## Exercise material
(** X6.  [deleteVideo] removes the first record that has the id, and
    that record only: later records with the same id stay.  The playlists
    are untouched; when the write succeeds the removed record is returned
    and the file holds the store, when it fails the error is thrown. *)
Theorem deleteVideo_removes_the_first_record_with_the_id
    (m : DatabaseManager.t) (d : Database.t) (videoId : str)
    (before after : list Video.t) (video : Video.t) :
  DatabaseManager.db m = Some d ->
  Database.videos d = before ++ video :: after ->
  Forall (fun v => Video.id v <> videoId) before ->
  Video.id video = videoId ->
  let result := deleteVideo videoId m in
  recordsOf result.2 = before ++ after
  /\ playlistsOf result.2 = Database.playlists d
  /\ (DatabaseManager.diskError m (DatabaseManager.saves m) = None ->
      result.1 = Ok (Some video)
      /\ DatabaseManager.file result.2 = DatabaseManager.db result.2)
  /\ (forall e, DatabaseManager.diskError m (DatabaseManager.saves m) = Some e ->
      result.1 = Throw e).
Proof.
  destruct m as [db file saves diskError]. simpl. intros -> Hv Hb Hid.
  unfold recordsOf, playlistsOf. unfold_db. simpl. rewrite Hv.
  rewrite (findIndex_app _ before after video).
  - simpl. rewrite delete_middle.
    rewrite (list_lookup_middle before after video (length before) eq_refl).
    destruct (diskError saves) as [e|] eqn:E; simpl; repeat apply conj;
      try reflexivity; try discriminate; intros; by simplify_eq.
  - eapply Forall_impl; [exact Hb|]. intros v Hne. unfold str_eqb.
    by apply bool_decide_eq_false.
  - unfold str_eqb. by apply bool_decide_eq_true.
Qed.

Lemma deleteVideo_first_witness :
  let failedA := sampleVideo "a" failed None in
  let doneA := sampleVideo "a" completed (Some true) in
  let m := DatabaseManager.Make
             (Some (Database.Make [] [sampleVideo "b" failed None; failedA; doneA]))
             None 0 reliable in
  recordsOf (deleteVideo (js "a") m).2 = [sampleVideo "b" failed None] ++ [doneA].
Proof.
  intros failedA doneA m.
  apply (proj1 (deleteVideo_removes_the_first_record_with_the_id m
                  (Database.Make [] [sampleVideo "b" failed None; failedA; doneA])
                  (js "a") [sampleVideo "b" failed None] [doneA] failedA
                  eq_refl eq_refl
                  ltac:(repeat constructor; vm_compute; discriminate) eq_refl)).
Defined.

(** *** Playlists *)

Lemma filter_Forall_not {A} (f : A -> bool) (l : list A) :
  Forall (fun x => f x = true) (List.filter f l).
Proof.
  induction l as [|x l IH]; simpl; [constructor|].
  destruct (f x) eqn:E; [by constructor | exact IH].
Qed.

Lemma filter_none {A} (f : A -> bool) (l : list A) :
  Forall (fun x => f x = false) l -> List.filter f l = [].
Proof. induction 1 as [|x l Hx _ IH]; simpl; [reflexivity|]. by rewrite Hx. Qed.

Lemma filter_idem {A} (f : A -> bool) (l : list A) :
  List.filter f (List.filter f l) = List.filter f l.
Proof.
  induction l as [|x l IH]; simpl; [reflexivity|].
  destruct (f x) eqn:E; simpl; [by rewrite E, IH | exact IH].
Qed.

Lemma filter_shrinks {A} (f : A -> bool) (l : list A) x :
  In x l -> f x = false -> (length (List.filter f l) <? length l)%nat = true.
Proof.
  intros Hin Hx. apply Nat.ltb_lt.
  induction l as [|y l IH]; [destruct Hin|]. simpl.
  pose proof (filter_length_le f l).
  destruct Hin as [->|Hin].
  - rewrite Hx. lia.
  - specialize (IH Hin). destruct (f y); simpl; lia.
Qed.

(** X7.  [removePlaylist] with the id of a playlist of the store removes
    every playlist with that id and every record whose [playlistId] is
    that id, and no other record; [getVideos(id)] is empty afterwards.
    When the write succeeds it returns [true]. *)
Theorem removePlaylist_cascades
    (m : DatabaseManager.t) (d : Database.t) (id : str) (playlist : Playlist.t) :
  DatabaseManager.db m = Some d ->
  In playlist (Database.playlists d) ->
  Playlist.id playlist = id ->
  let result := removePlaylist id m in
  Forall (fun p => Playlist.id p <> id) (playlistsOf result.2)
  /\ Forall (fun v => Video.playlistId v <> id) (recordsOf result.2)
  /\ List.filter (fun v => negb (str_eqb (Video.playlistId v) id)) (recordsOf result.2)
     = List.filter (fun v => negb (str_eqb (Video.playlistId v) id)) (Database.videos d)
  /\ (id <> [] -> getVideos (Some id) result.2 = (Ok [], result.2))
  /\ (DatabaseManager.diskError m (DatabaseManager.saves m) = None ->
      result.1 = Ok true).
Proof.
  destruct m as [db file saves diskError]. simpl. intros -> Hin Hid.
  unfold recordsOf, playlistsOf. unfold_db. simpl.
  rewrite (filter_shrinks _ _ playlist Hin)
    by (unfold str_eqb; rewrite bool_decide_eq_true_2; done).
  simpl.
  assert (Hp : Forall (fun p => Playlist.id p <> id)
                 (List.filter (fun p => negb (str_eqb (Playlist.id p) id))
                    (Database.playlists d))).
  { eapply Forall_impl; [apply filter_Forall_not|]. intros p Hp. simpl in Hp.
    apply negb_true_iff in Hp. unfold str_eqb in Hp. by apply bool_decide_eq_false in Hp. }
  assert (Hv : Forall (fun v => Video.playlistId v <> id)
                 (List.filter (fun v => negb (str_eqb (Video.playlistId v) id))
                    (Database.videos d))).
  { eapply Forall_impl; [apply filter_Forall_not|]. intros v Hv. simpl in Hv.
    apply negb_true_iff in Hv. unfold str_eqb in Hv. by apply bool_decide_eq_false in Hv. }
  assert (Hg : id <> [] ->
            match id with
            | [] => List.filter (fun v => negb (str_eqb (Video.playlistId v) id))
                      (Database.videos d)
            | c :: p => List.filter (fun v => str_eqb (Video.playlistId v) (c :: p))
                          (List.filter (fun v => negb (str_eqb (Video.playlistId v) id))
                             (Database.videos d))
            end = []).
  { intros Hne. destruct id as [|c p] eqn:Eid; [done|]. apply filter_none.
    eapply Forall_impl; [exact Hv|]. intros v Hne'. unfold str_eqb.
    by apply bool_decide_eq_false. }
  destruct (diskError saves) as [e|] eqn:E; simpl; repeat apply conj;
    try exact Hp; try exact Hv; try apply filter_idem; try discriminate;
    try reflexivity.
  all: intros Hne; destruct id as [|c p]; [done|]; by rewrite (Hg Hne).
Qed.

Lemma removePlaylist_cascades_witness :
  let d := Database.Make [samplePlaylist]
             [sampleVideo "a" completed (Some true); sampleVideo "b" failed None] in
  let m := DatabaseManager.Make (Some d) (Some d) 2 reliable in
  getVideos (Some (js "p1")) (removePlaylist (js "p1") m).2
  = (Ok [], (removePlaylist (js "p1") m).2).
Proof.
  intros d m.
  apply (proj1 (proj2 (proj2 (proj2
           (removePlaylist_cascades m d (js "p1") samplePlaylist eq_refl
              ltac:(by left) eq_refl))))).
  vm_compute. discriminate.
Defined.

(** X8.  [removePlaylist] with an id that no playlist has returns
    [false], keeps the playlists and the records (also the records whose
    [playlistId] is that id) and does not write the file. *)
Theorem removePlaylist_unknown_id_keeps_everything
    (m : DatabaseManager.t) (d : Database.t) (id : str) :
  DatabaseManager.db m = Some d ->
  Forall (fun p => Playlist.id p <> id) (Database.playlists d) ->
  let result := removePlaylist id m in
  result.1 = Ok false
  /\ recordsOf result.2 = Database.videos d
  /\ playlistsOf result.2 = Database.playlists d
  /\ DatabaseManager.file result.2 = DatabaseManager.file m
  /\ DatabaseManager.saves result.2 = DatabaseManager.saves m.
Proof.
  destruct m as [db file saves diskError]. simpl. intros -> Hno.
  assert (Hf : List.filter (fun p => negb (str_eqb (Playlist.id p) id))
                 (Database.playlists d) = Database.playlists d).
  { induction Hno as [|p l Hp _ IH]; simpl; [reflexivity|].
    unfold str_eqb at 1. rewrite bool_decide_eq_false_2 by done. simpl. by rewrite IH. }
  unfold recordsOf, playlistsOf. unfold_db. simpl. rewrite Hf, Nat.ltb_irrefl.
  by simpl.
Qed.

Lemma removePlaylist_unknown_witness :
  let d := Database.Make [samplePlaylist] [sampleVideo "a" completed (Some true)] in
  let m := DatabaseManager.Make (Some d) (Some d) 2 reliable in
  (removePlaylist (js "p2") m).1 = Ok false.
Proof.
  intros d m.
  apply (proj1 (removePlaylist_unknown_id_keeps_everything m d (js "p2") eq_refl
                  ltac:(repeat constructor; vm_compute; discriminate))).
Defined.

Lemma find_none {A} (f : A -> bool) (l : list A) :
  Forall (fun x => f x = false) l -> List.find f l = None.
Proof. induction 1 as [|x l Hx _ IH]; simpl; [reflexivity|]. by rewrite Hx. Qed.

Lemma find_app {A} (f : A -> bool) (l1 l2 : list A) x :
  Forall (fun y => f y = false) l1 -> f x = true ->
  List.find f (l1 ++ x :: l2) = Some x.
Proof.
  intros H Hx. induction H as [|y l1 Hy _ IH]; simpl; [by rewrite Hx|]. by rewrite Hy.
Qed.

Lemma updateFirst_app {A} (f : A -> bool) g (l1 l2 : list A) x :
  Forall (fun y => f y = false) l1 -> f x = true ->
  updateFirst f g (l1 ++ x :: l2) = l1 ++ g x :: l2.
Proof.
  intros H Hx. induction H as [|y l1 Hy _ IH]; simpl; [by rewrite Hx|].
  by rewrite Hy, IH.
Qed.

(** X9.  [updatePlaylist] with an id that no playlist has returns [null]
    and changes nothing, without a write.  Otherwise it assigns the
    updates to the first playlist with that id and to no other, keeps the
    records and, when the write succeeds, returns the updated playlist. *)
Theorem updatePlaylist_changes_the_first_match_only
    (m : DatabaseManager.t) (d : Database.t) (id : str)
    (updates : PlaylistUpdate.t) :
  DatabaseManager.db m = Some d ->
  (Forall (fun p => Playlist.id p <> id) (Database.playlists d) ->
   updatePlaylist id updates m = (Ok None, m))
  /\ (forall before playlist after,
        Database.playlists d = before ++ playlist :: after ->
        Forall (fun p => Playlist.id p <> id) before ->
        Playlist.id playlist = id ->
        let result := updatePlaylist id updates m in
        playlistsOf result.2 = before ++ assign playlist updates :: after
        /\ recordsOf result.2 = Database.videos d
        /\ (DatabaseManager.diskError m (DatabaseManager.saves m) = None ->
            result.1 = Ok (Some (assign playlist updates)))).
Proof.
  destruct m as [db file saves diskError]. simpl. intros ->. split.
  - intros Hno. unfold_db. simpl. rewrite find_none; [reflexivity|].
    eapply Forall_impl; [exact Hno|]. intros p Hp. unfold str_eqb.
    by apply bool_decide_eq_false.
  - intros before playlist after Hp Hb Hid.
    assert (Hb' : Forall (fun p => str_eqb (Playlist.id p) id = false) before).
    { eapply Forall_impl; [exact Hb|]. intros p Hne. unfold str_eqb.
      by apply bool_decide_eq_false. }
    assert (Hx : str_eqb (Playlist.id playlist) id = true).
    { unfold str_eqb. by apply bool_decide_eq_true. }
    unfold recordsOf, playlistsOf. unfold_db. simpl. rewrite Hp.
    rewrite (find_app _ before after playlist Hb' Hx). simpl.
    rewrite (updateFirst_app _ _ before after playlist Hb' Hx).
    destruct (diskError saves) as [e|] eqn:E; simpl; repeat apply conj;
      try reflexivity; discriminate.
Qed.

## Try it
Only the lines above starting with the one with "recordsOf (deleteVideo (js" and going through the one with "None] [doneA] failedA" are to be copied, word for word and with both ends kept.

## Answer box
  recordsOf (deleteVideo (js "a") m).2 = [sampleVideo "b" failed None] ++ [doneA].
Proof.
  intros failedA doneA m.
  apply (proj1 (deleteVideo_removes_the_first_record_with_the_id m
                  (Database.Make [] [sampleVideo "b" failed None; failedA; doneA])
                  (js "a") [sampleVideo "b" failed None] [doneA] failedA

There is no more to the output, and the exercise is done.